Recommendations for international actors working towards GCR objectives - Mekhla Jha, Sumedha Choudhury, and Jessica Field
This month, December 2020, it is two years since the United Nations General Assembly (UNGA) affirmed the Global Compact on Refugees (GCR), and more than four years since UNGA adopted the New York Declaration for Refugees and Migrants. These agreements constitute the biggest global commitment to refugee protection since the 1951 Refugee Convention. To date, however, their impacts remain limited.
This policy brief — based on an India-focused edited volume, The Global Compact in Refugees: Indian Perspectives and Experiences (Field & Burra, 2020) — reflects on where the GCR might be falling short. In the volume, contributors highlight how, in India (and elsewhere in the world), the GCR’s significance has faded as nationalist forces have mobilised anti-refugee rhetoric. Contributions also show how research, legal support and grassroots action for refugee protection in India is surging.
Despite this expertise, Indian and Global South perspectives continue to be overlooked at the international level, even though decentralised action presents a more inclusive and context-relevant route to achieving GCR goals, in India and beyond.
This policy brief:
- Calls for academic, legal, and civil society experts from the Global South to shape and lead GCR discussions;
- Recommends the creation of regional solidarity forums hosted by relevant regional actors to work towards GCR objectives in more context-relevant ways;
- Recommends that the GCR’s digital platform proactively includes grassroots ‘good practice’ examples in refugee-hosting contexts, and reorientates case studies from ‘show-casing’ activities to facilitating change.
Community Arts for Peace in Mostar, Bosnia and Herzegovina
Lydia C. Cole
This policy brief explores community arts in Mostar, Bosnia and Herzegovina (BiH). While the arts have been a dominant mode of peacebuilding in BiH, they have primarily been engaged as a tool of inter-ethnic reconciliation.
This policy brief suggests a more expansive space for the arts. Examining the interventions of the Street Arts Festival Mostar and the Mostar Sound Archive, it shows how the arts contribute to processes of transforming and reimagining space in the city.
The Street Arts Festival Mostar curates a series of murals which visually and spatially transform urban space, while the Mostar Sound Archive enables diverse audiences to reexperience urban space through the stories of art in the city.
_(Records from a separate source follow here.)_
(** C7: A block header commits to the whole block. Two blocks under the same Merkle
    root that pass [CheckMerkleRoot] and [CheckWitnessMalleation] (with the commitment
    expected) and whose bodies pass [CheckBlock] have the same transactions, witnesses
    included, unless the double hash collides on an input hashed for these checks or
    one of them has a transaction of 64 bytes. *)
Theorem header_commits_block way8 way4 way2 b b' fl fl' wfl wfl' :
  way_ok 8 way8 -> way_ok 4 way4 -> way_ok 2 way2 ->
  Forall tx_ok (vtx b) -> Forall tx_ok (vtx b') ->
  check_block_body b = Ok (Ok ()) -> check_block_body b' = Ok (Ok ()) ->
  CheckMerkleRoot way8 way4 way2 b unchecked = (Ok (), fl) ->
  CheckMerkleRoot way8 way4 way2 b' unchecked = (Ok (), fl') ->
  CheckWitnessMalleation way8 way4 way2 b true unchecked = Ok (Ok (), wfl) ->
  CheckWitnessMalleation way8 way4 way2 b' true unchecked = Ok (Ok (), wfl') ->
  Forall (fun tx => zlen (SerializeTransaction false tx) <> 64) (vtx b ++ vtx b') ->
  no_collision (commitment_inputs b ++ commitment_inputs b') ->
  hashMerkleRoot (block_header b) = hashMerkleRoot (block_header b') ->
  vtx b = vtx b'.
Proof.
  intros H8 H4 H2 Hok Hok' Hb Hb' Hm Hm' Hw Hw' H64 Hc Hr.
  destruct (check_block_body_spec b Hb) as (cb & txs & i & Ev & Ei & _ & _ & Hct).
  destruct (check_block_body_spec b' Hb') as (cb' & txs' & i' & Ev' & Ei' & _ & _ & Hct').
  apply Forall_app in H64 as [H64 H64'].
  assert (txids b = txids b') as Eids.
  { destruct (Nat.le_ge_cases (levels (txids b)) (levels (txids b'))).
    - eapply txids_of_root; try done; [by rewrite Ev|by rewrite Ev'].
    - symmetry. eapply txids_of_root; [exact H8|exact H4|exact H2|by rewrite Ev'|by rewrite Ev|done|done|done| |done|done].
      eapply no_collision_sub; [|exact Hc]. intros x. rewrite !in_app_iff. tauto. }
  assert (strip <$> vtx b = strip <$> vtx b') as Es.
  { apply (serialize_inj false); try done. apply hashes_inj.
    - eapply no_collision_sub; [|exact Hc]. intros x. unfold commitment_inputs. rewrite !in_app_iff. tauto.
    - unfold txids in Eids. rewrite (list_fmap_ext _ ComputeHash (vtx b)), (list_fmap_ext _ ComputeHash (vtx b')); [done|..];
        intros; symmetry; apply ComputeHash_spec. }
  pose proof Es as Es'. rewrite Ev, Ev', !fmap_cons in Es'. apply (inj2 cons) in Es' as [Ecb Etxs].
  assert (length txs = length txs') as El by (apply (f_equal length) in Etxs; by rewrite !length_fmap in Etxs).
  destruct (witness_txs_same way8 way4 way2 H8 H4 H2 b b' wfl wfl' cb cb' txs txs' i i') as [[Hn Hn']|[Ew Et]]; try done.
  - apply (f_equal vout) in Ecb. exact Ecb.
  - by rewrite <- (strip_no_witnesses _ Hn), <- (strip_no_witnesses _ Hn').
  - rewrite Ev, Ev' in *. apply Forall_cons_iff in Hok as [_ Hok], Hok' as [_ Hok'], Hct as [_ Hct], Hct' as [_ Hct']. f_equal.
    + destruct cb as [ins outs v l], cb' as [ins' outs' v' l'], i, i'. cbn in Ei, Ei', Ew. subst.
      unfold strip, strip_txin in Ecb. cbn in Ecb. congruence.
    + pose proof (serialize_inj true txs txs') as E. rewrite !list_fmap_id in E. by apply E.
Qed.

(** A block of one coinbase, with its commitment, for the examples. *)
Definition ex_coinbase : CTransaction :=
  Tx [TxIn COutPoint_null [1; 1] SEQUENCE_FINAL []] [TxOut 50 [81]] 1 0.
Definition ex_params : Params :=
  MkParams uint256_null 210000 ∅ 0 uint256_null 0 0 0 0 sample_params false [].
Definition ex_committed : list CTransaction := Eval vm_compute in
  match GenerateCoinbaseCommitment None None None ex_params
          (Block (BlockHeader 4 uint256_null uint256_null 0 0 0) [ex_coinbase]) None with
  | Ok (_, b) => vtx b
  | Err _ => []
  end.
Definition ex_block : CBlock := Eval vm_compute in
  Block (BlockHeader 4 uint256_null (ComputeMerkleRoot None None None (ComputeHash <$> ex_committed)).1 0 0 0) ex_committed.

Lemma header_commits_block_witness : vtx ex_block = vtx ex_block.
Proof.
  refine (header_commits_block None None None ex_block ex_block (BlockFlags false false true) (BlockFlags false false true)
    (BlockFlags false true false) (BlockFlags false true false) I I I _ _ _ _ _ _ _ _ _ _ eq_refl).
  1, 2: constructor; [|constructor]; constructor; by_decide.
  1, 2, 3, 4, 5, 6: vm_compute; reflexivity.
  - repeat constructor; vm_compute; discriminate.
  - apply collision_free_spec. vm_compute. reflexivity.
Defined.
The policy brief makes several key recommendations for policymakers engaged in art and peacebuilding in post-conflict spaces:
- Recognition of a broader range of artforms as a source of knowledge on politics and society
- Diversification of funding frames to account for the diverse stories, narratives, and experiences represented within the arts
- Fund small-scale arts initiatives at the community level
- Support production of more accessible art, particularly initiatives which utilise public space
This policy brief:
- Provides a brief overview of the role of the arts after the 1990s war with regard to politics, society and urban space;
- Shows how the arts have been key to challenging and overcoming multifaceted politics of division;
- Introduces key challenges to creating and sustaining arts in Mostar, BiH, focusing on space for the arts and funding;
- Highlights two arts initiatives that re-imagine Mostar’s urban space beyond simplistic narratives of ethnonational division.